|
From: | Gordan Bobic |
Subject: | Re: [Gluster-devel] Client side afr versus server side, doing a self-heal |
Date: | Thu, 01 May 2008 20:07:28 +0100 |
User-agent: | Thunderbird 1.5.0.12 (X11/20080403) |
Christopher Hawkins wrote:
I think a little documentation there would be fantastic. I am also starting with a full set of files that cannot be easily copied (a shared root... Itkind of has to be there already, by definition!).
Just out of interest, what are you using to bootstrap your shared root? I'm working on a patch for Open Shared Root for GlusterFS.

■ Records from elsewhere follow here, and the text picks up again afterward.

(* ===== verification/Str.v ===== *)
(** The string and memory routines of [lib/str.c].

    Strings are C strings in memory; [cstr m a l] says that the bytes [l], none
    of them NUL, and a terminating NUL are stored at [a].  Every scan of a string
    runs with the number of mapped bytes as its bound, which [strlen_never_nofuel]
    shows to be enough: a scan that never meets its terminator leaves the mapped
    memory first.  [strdup], which allocates, is in [Heap]. *)
From S2P Require Import Prelude Machine.

Definition NULL : Z := 0.

(** A scan over memory, run with the number of mapped bytes as its bound. *)
Definition scan {A} (f : nat -> K A) : K A := fun s => f (S (size (mem s))) s.

(** [int ct]: the increment past [INT_MAX] is undefined. *)
Fixpoint strlen_loop (fuel : nat) (f ct : Z) : K Z :=
  match fuel with
  | O => nofuel
  | S fuel' =>
      c ← ld 1 (f + ct);
      if c =? 0 then mret ct
      else if ct =? 2 ^ 31 - 1 then fault
      else strlen_loop fuel' f (ct + 1)
  end.
Definition strlen (f : Z) : K Z := scan (fun fuel => strlen_loop fuel f 0).

Definition repr : list Z :=
  [48; 49; 50; 51; 52; 53; 54; 55; 56; 57; 97; 98; 99; 100; 101; 102; 0].

Section itoa.
(** The address of the function's static [buffer[50]]. *)
Variable buffer : Z.

(** The [do ... while]: one digit per round; a 64-bit number has at most 64. *)
Fixpoint itoa_loop (fuel : nat) (ptr num base : Z) : K Z :=
  match fuel with
  | O => nofuel
  | S fuel' =>
      if base =? 0 then fault else
      match repr !! Z.to_nat (num mod base) with
      | None => fault
      | Some d =>
          st 1 (ptr - 1) d ;;
          if num / base =? 0 then mret (ptr - 1)
          else itoa_loop fuel' (ptr - 1) (num / base) base
      end
  end.
(** [num % base] converts [base] to [uint64_t]. *)
Definition itoa (num base : Z) : K Z :=
  let ptr := buffer + 49 in
  st 1 ptr 0 ;; itoa_loop 64 ptr num (u64 base).

End itoa.

Definition memset (ptr n size : Z) : K unit :=
  kassert (negb (ptr =? NULL)) ;;
  kfor 0 size (fun i => st 1 (ptr + i) (u8 n)).
Lemma pmm_free_eq s f n :
  pmm_ok s -> 0 <= f -> 0 <= n -> f + n <= gval s g_limit ->
  exists s', pmm_free (FRAME_SIZE * f) n s = Ok tt s' /\ frames_set s s' f n false.
Proof.
  intros [Hlock Hok] Hf Hn Hlim. pose proof (bm_limit _ Hok) as Hl. unfold pmm_free.
  set (s1 := with_glob s g_pmm_lock 1).
  rewrite (bind_Ok _ _ s tt s1) by (apply acquire_free; simpl; by rewrite Hlock).
  destruct (locked_view s 1) as (Vm & Vb & Vl). fold s1 in Vm, Vb, Vl.
  replace (FRAME_SIZE * f / FRAME_SIZE) with f by (unfold FRAME_SIZE; zlia).
  rewrite u64_small by lia. rewrite (Z.add_comm n f).
  destruct (proj1 (wp_Ok _ _ _) (clear_loop s1 f n (pmm_view_ok s s1 ltac:(done) Hok) Hf Hn ltac:(lia)))
    as ([] & s2 & E & m' & -> & Hb).
  rewrite (bind_Ok _ _ _ _ _ E).
  exists (with_glob (with_mem s1 m') g_pmm_lock 0). split.
  - apply release_held. simpl. f_equal. rewrite gval_with_mem. apply gval_with_glob_eq.
  - unfold bitmap_bytes in Hb. rewrite Vb, Vl in Hb.
    split; [exact Hb|by apply relock_globals|done].
Qed.

(** The allocator stays ready. *)
Lemma frames_set_ok s s' f n v : pmm_ok s -> frames_set s s' f n v -> pmm_ok s'.
Proof.
  intros [Hlock [H1 H2]] [[Hso _] Hg _]. split; [by rewrite Hg|]. split; [by rewrite Hg|].
  unfold bitmap_bytes. rewrite !Hg. by eapply same_outside_mapped.
Qed.

Lemma frames_set_used s s' f n v g :
  frames_set s s' f n v -> 0 <= g ->
  used s' g = if bool_decide (f <= g < f + n) then v else used s g.
Proof. intros [[_ Hb] Hg _] Hp. unfold used. rewrite Hg. by apply Hb. Qed.

End pmm_specs.

(** * [pmm_calloc] and the interface *)

Section calloc.
Context (HHDM_OFFSET : Z).
Implicit Types (s : kstate).
Local Abbreviation va := (frame_va HHDM_OFFSET).
Local Abbreviation inv := (pmm_inv HHDM_OFFSET).

Lemma va_add f n : va (f + n) = va f + FRAME_SIZE * n.
Proof. unfold frame_va, FRAME_SIZE. lia. Qed.

(** A run of free frames is mapped and off the bitmap. *)
Lemma run_mapped s f n :
  inv s -> 1 <= f -> f + n <= gval s g_limit -> free_run s f n ->
  mapped (mem s) (va f) (FRAME_SIZE * n).
Proof.
  intros Hi Hf Hl Hr x Hx. pose (g := f + (x - va f) / FRAME_SIZE).
  assert (Hg : f <= g < f + n /\ va g <= x < va g + FRAME_SIZE)
    by (unfold g, frame_va, FRAME_SIZE in *; zlia).
  destruct (pi_free _ _ Hi g) as [Hm _]; [lia|apply Hr; lia|]. apply Hm. lia.
Qed.

Lemma run_off_bitmap s f n x :
  inv s -> 1 <= f -> f + n <= gval s g_limit -> free_run s f n ->
  va f <= x < va (f + n) -> ~ (gval s g_bitmap <= x < gval s g_bitmap + bitmap_bytes s).
Proof.
  intros Hi Hf Hl Hr Hx Hb. pose (g := f + (x - va f) / FRAME_SIZE).
  assert (Hg : f <= g < f + n /\ va g <= x < va g + FRAME_SIZE)
    by (unfold g, frame_va, FRAME_SIZE in *; zlia).
  destruct (pi_free _ _ Hi g) as [_ Ho]; [lia|apply Hr; lia|].
  unfold off_bitmap in Ho. rewrite va_add in Ho. lia.
Qed.

(** Memory that agrees on the bitmap has the same bits. *)
Lemma used_agree s s' g :
  gval s' g_bitmap = gval s g_bitmap -> 0 <= g < gval s g_limit ->
  (forall x, gval s g_bitmap <= x < gval s g_bitmap + bitmap_bytes s -> mem s' !! x = mem s !! x) ->
  used s' g = used s g.
Proof.
  intros E Hg H. unfold used, bit. rewrite E, H; [done|]. unfold bitmap_bytes. zlia.
Qed.
(** [pmm_init] builds a working allocator: from a bootable memory map it
    returns normally, reserves the bitmap at the start of the first usable
    entry with room for it, and leaves a frame free exactly when it belongs to
    a usable entry of what remains; every free frame is mapped and none of them
    holds the bitmap.  (The constant [LIMINE_MEMMAP_USABLE] is 0 in the boot
    protocol.) *)
Theorem pmm_init_builds s l1 e l2 :
  boot_ok s l1 e l2 ->
  exists s', pmm_init HHDM_OFFSET 0 (l1 ++ e :: l2) s =
      Ok (l1 ++ carve (bitmap_size (l1 ++ e :: l2)) e :: l2) s' /\
    pmm_inv HHDM_OFFSET s' /\
    gval s' g_limit = mm_highest (l1 ++ e :: l2) / FRAME_SIZE /\
    gval s' g_bitmap = HHDM_OFFSET + mm_base e /\
    forall g, 0 <= g < gval s' g_limit ->
      used s' g = negb (covered (l1 ++ carve (bitmap_size (l1 ++ e :: l2)) e :: l2) g).
Proof.
  intros Hb. destruct (pmm_init_eq s l1 e l2 Hb) as (s' & E & [H1 H2 H3 H4 _ _]). by exists s'.
Qed.

End init.

(** * Concrete boots *)

(** A reserved entry, then nine usable frames behind a direct map at [0x10000]. *)
Definition small_map1 : memmap_entry := MemmapEntry 0 0x1000 1.
Definition small_map2 : memmap_entry := MemmapEntry 0x1000 0x9000 0.
Definition small_boot : kstate := KState (zeros 0x10000 (Z.to_nat 0xa000)) ∅ [].

Lemma small_boot_ok : boot_ok 0x10000 small_boot [small_map1] small_map2 [].
Proof.
  assert (Hb : bitmap_size ([small_map1] ++ [small_map2]) = 0x1000) by reflexivity.
  split; rewrite ?Hb; [lia|by apply Z.ltb_lt|reflexivity| | |reflexivity|by apply Z.leb_le| |].
  - intros d Hd Ht. assert (d = small_map2) as ->.
    { rewrite elem_of_app, !list_elem_of_singleton in Hd. destruct Hd as [->| ->]; [done|done]. }
    split; [by repeat split|]. intros x Hx. apply zeros_mapped. simpl in Hx. lia.
  - apply Forall_singleton. by left.
  - intros d Hd Ht. rewrite app_nil_r, list_elem_of_singleton in Hd. by subst.
  - by apply Z.leb_le.
Qed.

Personally I was in the dark about all this until recent threads started shedding a little light on how versioning worked, and didn't even have my filesystem mounted with extended attributes enabled. Centos by default does not use them if you don't enable SE Linux and I had to go into fstab and change my root filesystem like so: /dev/VolGroup00/LogVol00 / ext3 defaults To: /dev/VolGroup00/LogVol00 / ext3 defaults,user_xattr
That's not what I'm seeing. I have SELinux disabled, and I get xattrs on ext3 without explicitly enabling them on CentOS 5.x.
And then remount it. I'm thinking about writing some scripts that will check for files that have gluster attributes and files that don't, and that will take some options for how to make everything right. Let's keep this thread going until we all understand the best way(s) to handle pre-existing dataand then I'll post up whatever automation I can cobble together.
IMHO, bootstrapping with a pre-existing directory is a hack. It may work, but it is still a hack, and I think encouraging people to do it with important data just because they can't be bothered to wait for a copy is ill advised. People who like hacks are also generally not the sort that keep extensive up to date backups.
Any other gotchas with pre-existing data? Gordan, you said you thought it was too dangerous and opted against it. What kind of safeguards do you think would make this safer?
I think not using this approach at all is the way forward. Mount the GlusterFS volume and copy the data to it. That way there's no scope for really unfortunate events.